• [Input records]:
Lemma memmove_sees s0 v s dst src n :
  sees s0 v s → 0 ≤ n → (∀ x, dst ≤ x < dst + n → vreach s0 v true x) →
  (∀ x, src ≤ x < src + n → vreach s0 v false x) → keeps v (mem_move v dst src n) →
  ∃ s', u_memmove dst src n s = Ok tt s' ∧ sees s0 (mem_move v dst src n) s'.
Proof.
  intros S Hn Rd Rs [Hl Hb].
  destruct (touch_range_sees _ _ _ _ _ _ S Hn Rs) as (s1 & H1 & _ & S1 & R1).
  destruct (touch_range_sees _ _ _ _ _ _ S1 Hn Rd) as (s2 & H2 & E2 & S2 & R2).
  eexists. unfold u_memmove. rewrite (bind_Ok _ _ _ _ _ H1), (bind_Ok _ _ _ _ _ H2). split; [done|].
  eapply (poke_sees _ _ _ _ _ (λ y, (dst <=? y) && (y <? dst + n))); [exact S2|..|exact Hl|exact Hb].
  - intros y [Hy1%Z.leb_le Hy2%Z.ltb_lt]%andb_true_iff. auto.
  - intros y. rewrite memmove_block, !rd8_mem_move by done.
    destruct (Z.leb_spec dst y), (Z.ltb_spec y (dst + n)); cbn [andb]; try done.
    destruct S2 as (_ & Hv & _). rewrite <- Hv. symmetry. eapply (ready_view _ false), ready_evolve; [done|].
    apply R1. lia.
  - intros y Hy. rewrite rd8_mem_move. by rewrite Hy.
Qed.

(** ** diskaddr, block_is_free, flush_block *)

Lemma vreach_blk s0 v w a :
  layout_ok (rd8 v) → 1 ≤ blk a < nblocks (rd8 v) → vfree (rd8 v) (blk a) = false → vreach s0 v w a.
Proof.
  intros Hl Hb Hf. pose proof (l_size _ Hl).
  assert (in_cache a = true) as Hc by (apply in_cache_blk; lia).
  split; [apply in_cache_spec in Hc; lia|]. by rewrite Hc.
Qed.

Lemma vreach_nblocks s0 v w : layout_ok (rd8 v) → vreach s0 v w s_nblocks_va.
Proof.
  intros Hl. pose proof (l_size _ Hl). apply vreach_blk; [done|change (blk s_nblocks_va) with 1; lia|].
  apply (l_one _ Hl).
Qed.

Lemma past_end_sees s0 v s b :
  sees s0 v s → ∃ s', past_end ld32 b s = Ok (nblocks (rd8 v) <=? b) s' ∧ sees s0 v s'.
Proof.
  intros S. destruct (ld32_sees s0 v s s_nblocks_va S) as (s' & H' & S').
  { done. } { apply vreach_nblocks. by eapply sees_layout. }
  exists s'. split; [|done]. unfold past_end. mrun. rewrite (c_super _ _ (proj1 (proj1 S))).
  by rewrite (bind_Ok _ _ _ _ _ H').
Qed.

Lemma diskaddr_sees s0 v s b :
  sees s0 v s → 1 ≤ b < nblocks (rd8 v) → ∃ s', diskaddr b s = Ok (blkva b) s' ∧ sees s0 v s'.
Proof.
  intros S Hb. destruct (past_end_sees s0 v s b S) as (s' & H' & S'). exists s'. split; [|done].
  unfold diskaddr. rewrite (proj2 (Z.eqb_neq b 0)) by lia.
  rewrite (bind_Ok _ _ _ _ _ H'), (proj2 (Z.leb_gt _ b)) by lia.
  pose proof (l_size _ (sees_layout _ _ _ S)). unfold mret, M_ret. rewrite u32_small by lia. done.
Qed.

Lemma diskaddr_bad s0 v s b :
  sees s0 v s → b = 0 ∨ nblocks (rd8 v) ≤ b →
  diskaddr b s = Panic "bad block number %08x in diskaddr".
Proof.
  intros S Hb. unfold diskaddr. destruct (Z.eqb_spec b 0) as [->|Hne]; [done|].
  destruct (past_end_sees s0 v s b S) as (s' & H' & S').
  rewrite (bind_Ok _ _ _ _ _ H'), (proj2 (Z.leb_le _ b)) by lia. done.
Qed.

Lemma block_is_free_sees s0 v s b :
  sees s0 v s → 0 ≤ b →
  ∃ s', block_is_free b s = Ok ((b <? nblocks (rd8 v)) && vfree (rd8 v) b) s' ∧ sees s0 v s'.
Proof.
  intros S Hb. pose proof (sees_layout _ _ _ S) as Hl. unfold block_is_free, block_is_free_with. mrun.
  rewrite (c_super _ _ (proj1 (proj1 S))). cbn [negb].
  destruct (ld32_sees s0 v s s_nblocks_va S) as (s1 & H1 & S1); [done|by apply vreach_nblocks|].
  rewrite (bind_Ok _ _ _ _ _ H1). fold (nblocks (rd8 v)). 
  destruct (Z.leb_spec (rd32 v s_nblocks_va) b) as [Hge|Hlt];
    [rewrite (proj2 (Z.ltb_ge b _)) by exact Hge; by exists s1|].
  rewrite (proj2 (Z.ltb_lt b _)) by exact Hlt. mrun. rewrite (c_bitmap _ _ (proj1 (proj1 S1))). cbn [negb].
  fold (word_va b). destruct (l_bitmap _ Hl b) as [Hbb Hbf]; [split; [done|exact Hlt]|].
  assert (1 ≤ bb b) by (unfold bb; pose proof (Z.div_pos b BLKBITSIZE); lia).
  destruct (ld32_sees s0 v s1 (word_va b) S1) as (s2 & H2 & S2).
  { apply word_va_aligned. } { apply vreach_blk; rewrite ?word_va_blk by done; [done|lia|done]. }
  exists s2. rewrite (bind_Ok _ _ _ _ _ H2). split; [|done]. unfold mret, M_ret. cbn [andb].
  by rewrite tst_bitmap by done.
Qed.

(** Remapping a page of the cache clears the dirty bit and nothing else. *)
Lemma clean_pte p :
  Z.land p 7 = 7 →
  let p' := Z.lor (Z.land p PTE_SYSCALL) PTE_P in
  bad_perm (Z.land p PTE_SYSCALL) = false ∧ Z.land p' 7 = 7 ∧ tst p' PTE_D = false ∧
  ∀ w, accessible w p' = true.
Proof.
  intros Hp p'. assert (Z.land (Z.land p PTE_SYSCALL) 7 = 7) as H7.
  { rewrite <- Z.land_assoc. exact Hp. }
  assert (Z.land p' 7 = 7) as H7'.
  { unfold p'. rewrite Z.land_comm, Z.land_lor_distr_r, (Z.land_comm 7 (Z.land _ _)), H7. done. }
  split_and!; [|done| |intros w; by apply flags_access].
  - unfold bad_perm. assert (Z.land (Z.land p PTE_SYSCALL) (Z.lor PTE_U PTE_P) = Z.lor PTE_U PTE_P) as ->.
    { change (Z.lor PTE_U PTE_P) with (Z.land 7 5) at 1. by rewrite Z.land_assoc, H7. }
    rewrite <- Z.land_assoc, Z.land_lnot_diag, Z.land_0_r. done.
  - unfold p'. change PTE_D with (2 ^ 6).
    rewrite tst_bit, Z.lor_spec, Z.land_spec by lia. by rewrite andb_false_r.
Qed.

(** What flush_block(a) leaves behind: the block of [a] is on the disk as the
    server sees it, the other blocks of the disk are as they were. *)
Definition flushed (a : Z) (v : mem) (s s' : fss) : Prop :=
  ∀ x, f_data s' (x - DISKMAP) = if blk x =? blk a then rd8 v x else f_data s (x - DISKMAP).

Lemma write_back s0 v s b d p' :
  sees s0 v s → 0 ≤ b < 786432 → unread s b = false →
  (∀ x, f_data (fw_dev d s) (x - DISKMAP) = if blk x =? b then rd8 (f_mem s) x else f_data s (x - DISKMAP)) →
  Z.land p' 7 = 7 → (∀ w, accessible w p' = true) →
  sees s0 v (set_pte (blkva b) p' (fw_dev d s)).
Proof.
  intros ((C & Hl) & Hv & Hacc & Hlog) Hb Hu Hd H7 Hp'. set (s' := set_pte _ _ _).
  assert (PGNUM (blkva b) = pg b) as Hpg
    by (rewrite <- (blkva_pgnum b 0) by lia; f_equal; lia).
  assert (∀ p, f_pte s' p = if p =? pg b then p' else f_pte s p) as Ht by (intros p; cbn; by rewrite Hpg).
  assert (∀ b', unread s' b' = unread s b') as Hu'.
  { intros b'. unfold unread. rewrite Ht. destruct (Z.eqb_spec (pg b') (pg b)) as [He|]; [|done].
    replace b' with b by (unfold pg in He; lia). unfold unread in Hu. rewrite Hu.
    by rewrite (accessible_present false) by done. }
  assert (∀ a, present s' a = present s a) as Hpr.
  { intros a. pose proof (Hu' (blk a)) as Ha. rewrite !unread_present in Ha.
    by destruct (present s' a), (present s a). }
  assert (∀ a, view s' a = rd8 v a) as Hv'.
  { intros a. rewrite <- Hv. unfold view. rewrite Hpr. destruct (in_cache a && negb (present s a)) eqn:Ha; [|done].
    change (f_data s' (a - DISKMAP)) with (f_data (fw_dev d s) (a - DISKMAP)). rewrite Hd.
    destruct (Z.eqb_spec (blk a) b) as [He|]; [|done]. exfalso.
    apply andb_true_iff in Ha as [_ Ha]. rewrite <- unread_present, He in Ha. congruence. }
  assert (pointwise_relation Z eq (view s') (view s)) as Hvv by (intros a; by rewrite Hv', Hv).
  split; [split; [rewrite Hvv|by rewrite Hvv]|split_and!; [done| |done]].
  - destruct C as [Cd Cs Cb Co Cf Cc Cg]. split; try done.
    + by rewrite Hpr.
    + intros b' Hb'. rewrite Hu', Ht. intros Hub. destruct (Cf b' Hb' Hub) as [? Hnt]. split; [|done].
      by destruct (_ =? _).
    + intros a Hc. rewrite Hpr, Ht. intros Hpa.
      change (f_data s' (a - DISKMAP)) with (f_data (fw_dev d s) (a - DISKMAP)). rewrite Hd.
      rewrite <- (pg_blk a). destruct (Z.eqb_spec (blk a) b) as [He|Hne]; [done|].
      destruct (Z.eqb_spec (pg (blk a)) (pg b)); [unfold pg in *; lia|]. rewrite pg_blk. by apply Cc.
    + unfold missing in *. by rewrite (count_ext (unread s') (unread s)) by done.
  - intros w p Hp. rewrite Ht. destruct (_ =? _); [done|]. by apply Hacc.
Qed.

Lemma blkva_page b : 0 ≤ b < 786432 → PGNUM (blkva b) = pg b.
Proof. intros Hb. rewrite <- (blkva_pgnum b 0) by lia. f_equal. lia. Qed.

(** The write of a dirty block. *)
Lemma flush_dirty n s b :
  cache_ok n s → 0 ≤ b < 786432 → unread s b = false →
  let p' := Z.lor (Z.land (f_pte s (pg b)) PTE_SYSCALL) PTE_P in
  ∃ d, ide_write (8 * b) (blkva b) 8 s = Ok 0 (fw_dev d s) ∧
    u_page_remap (blkva b) (Z.land (f_pte s (pg b)) PTE_SYSCALL) (fw_dev d s) =
      Ok 0 (set_pte (blkva b) p' (fw_dev d s)) ∧
    (∀ x, f_data (fw_dev d s) (x - DISKMAP) =
      if blk x =? b then rd8 (f_mem s) x else f_data s (x - DISKMAP)) ∧
    Z.land p' 7 = 7 ∧ ∀ w, accessible w p' = true.
Proof.
  intros C Hb Hu p'. destruct (c_flags _ _ C b Hb Hu) as [H7 Hnt].
  unfold unread in Hu. apply negb_false_iff in Hu. unfold no_table in Hnt. apply negb_false_iff in Hnt.
  destruct (ide_write_ok s (8 * b) (blkva b) 8 (pg b)) as (d & Hw & Hfd); [lia|lia|apply (c_disk _ _ C)|..].
  { intros i Hi. apply blkva_pgnum; lia. } { done. }
  destruct (clean_pte (f_pte s (pg b)) H7) as (Hbp & H7' & _ & Hacc').
  exists d. split_and!; [done| | |done|done].
  - unfold u_page_remap, pte_of. rewrite blkva_page, Hbp, blkva_good, blkva_pdx by done.
    cbn [fw_dev f_pte f_pde orb]. by rewrite Hnt, Hu.
  - intros x. rewrite Hfd. pose proof (blk_page x b). unfold blkva in *.
    destruct (Z.eqb_spec (blk x) b), (Z.leb_spec (SECTSIZE * (8 * b)) (x - DISKMAP)),
      (Z.ltb_spec (x - DISKMAP) (SECTSIZE * (8 * b + 8))); cbn [andb]; try done; try lia.
    f_equal. lia.
Qed.

Lemma flush_block_sees s0 v s a :
  sees s0 v s → in_cache a = true →
  ∃ s', flush_block a s = Ok tt s' ∧ sees s0 v s' ∧ flushed a v s s'.
Proof.
  intros S Ha. pose proof (proj1 (in_cache_spec a) Ha) as Hr.
  pose proof (proj1 (in_cache_blk a) Ha) as Hb.
  pose proof S as ((C & Hl) & Hv & HS). unfold flush_block.
  rewrite (proj2 (Z.ltb_ge a DISKMAP)), (proj2 (Z.leb_gt _ a)) by lia. cbn [orb].
  destruct (cache_addr a Ha) as [-> ->]. unfold flushed. set (b := blk a) in *.
  assert (∀ x, blk x = b → present s x = negb (unread s b)) as Hpb.
  { intros x <-. by rewrite unread_present, negb_involutive. }
  unfold va_is_mapped, va_is_dirty. mrun. rewrite blkva_pdx by done. unfold pte_of. rewrite blkva_page by done.
  destruct (unread s b) eqn:Hu.
  { unfold unread in Hu. apply negb_true_iff in Hu. rewrite Hu, andb_false_r. cbn [negb].
    exists s. split_and!; try done. intros x. destruct (Z.eqb_spec (blk x) b) as [He|]; [|done].
    rewrite <- Hv. unfold view. rewrite (Hpb x He).
    assert (in_cache x = true) as -> by (apply in_cache_blk; by rewrite He). done. }
  destruct (c_flags _ _ C b Hb Hu) as [H7 Hnt]. pose proof Hu as Hu'. unfold unread in Hu'.
  apply negb_false_iff in Hu'. unfold no_table in Hnt. apply negb_false_iff in Hnt. rewrite Hnt, Hu'.
  cbn [andb negb]. mrun.
  destruct (tst (f_pte s (pg b)) PTE_D) eqn:Hd; cbn [negb].
  - destruct (flush_dirty _ s b C Hb Hu) as (d & Hw & Hrm & Hd' & H7' & Hacc').
    rewrite sector_of by done. rewrite (bind_Ok _ _ _ _ _ Hw). cbn [Z.ltb Z.compare]. mrun.
    cbn [fw_dev f_pte]. rewrite (bind_Ok _ _ _ _ _ Hrm). cbn [Z.ltb Z.compare].
    eexists. split; [done|]. split; [by apply write_back|].
    intros x. change (f_data _ (x - DISKMAP)) with (f_data (fw_dev d s) (x - DISKMAP)) at 1.
    rewrite Hd'. destruct (Z.eqb_spec (blk x) b) as [He|]; [|done].
    by rewrite <- Hv, view_present by (by rewrite (Hpb x He)).
  - exists s. split_and!; try done. intros x. destruct (Z.eqb_spec (blk x) b) as [He|]; [|done].
    rewrite <- Hv, view_present by (by rewrite (Hpb x He)). symmetry.
    apply (c_clean _ _ C); [apply in_cache_blk; by rewrite He|by rewrite (Hpb x He)|by rewrite <- pg_blk, He].
Qed.
End cache_correct.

• [Problem statement]: No lines before the one containing "rewrite <- Hv. unfold view. rewrite (Hpb" belong in the answer; write out that line and each one after it exactly, through the end of the records.

• [Answer space]:
    rewrite <- Hv. unfold view. rewrite (Hpb x He).
    assert (in_cache x = true) as -> by (apply in_cache_blk; by rewrite He). done. }
  destruct (c_flags _ _ C b Hb Hu) as [H7 Hnt]. pose proof Hu as Hu'. unfold unread in Hu'.
  apply negb_false_iff in Hu'. unfold no_table in Hnt. apply negb_false_iff in Hnt. rewrite Hnt, Hu'.
  cbn [andb negb]. mrun.
  destruct (tst (f_pte s (pg b)) PTE_D) eqn:Hd; cbn [negb].
  - destruct (flush_dirty _ s b C Hb Hu) as (d & Hw & Hrm & Hd' & H7' & Hacc').
    rewrite sector_of by done. rewrite (bind_Ok _ _ _ _ _ Hw). cbn [Z.ltb Z.compare]. mrun.
    cbn [fw_dev f_pte]. rewrite (bind_Ok _ _ _ _ _ Hrm). cbn [Z.ltb Z.compare].
    eexists. split; [done|]. split; [by apply write_back|].
    intros x. change (f_data _ (x - DISKMAP)) with (f_data (fw_dev d s) (x - DISKMAP)) at 1.
    rewrite Hd'. destruct (Z.eqb_spec (blk x) b) as [He|]; [|done].
    by rewrite <- Hv, view_present by (by rewrite (Hpb x He)).
  - exists s. split_and!; try done. intros x. destruct (Z.eqb_spec (blk x) b) as [He|]; [|done].
    rewrite <- Hv, view_present by (by rewrite (Hpb x He)). symmetry.
    apply (c_clean _ _ C); [apply in_cache_blk; by rewrite He|by rewrite (Hpb x He)|by rewrite <- pg_blk, He].
Qed.
End cache_correct.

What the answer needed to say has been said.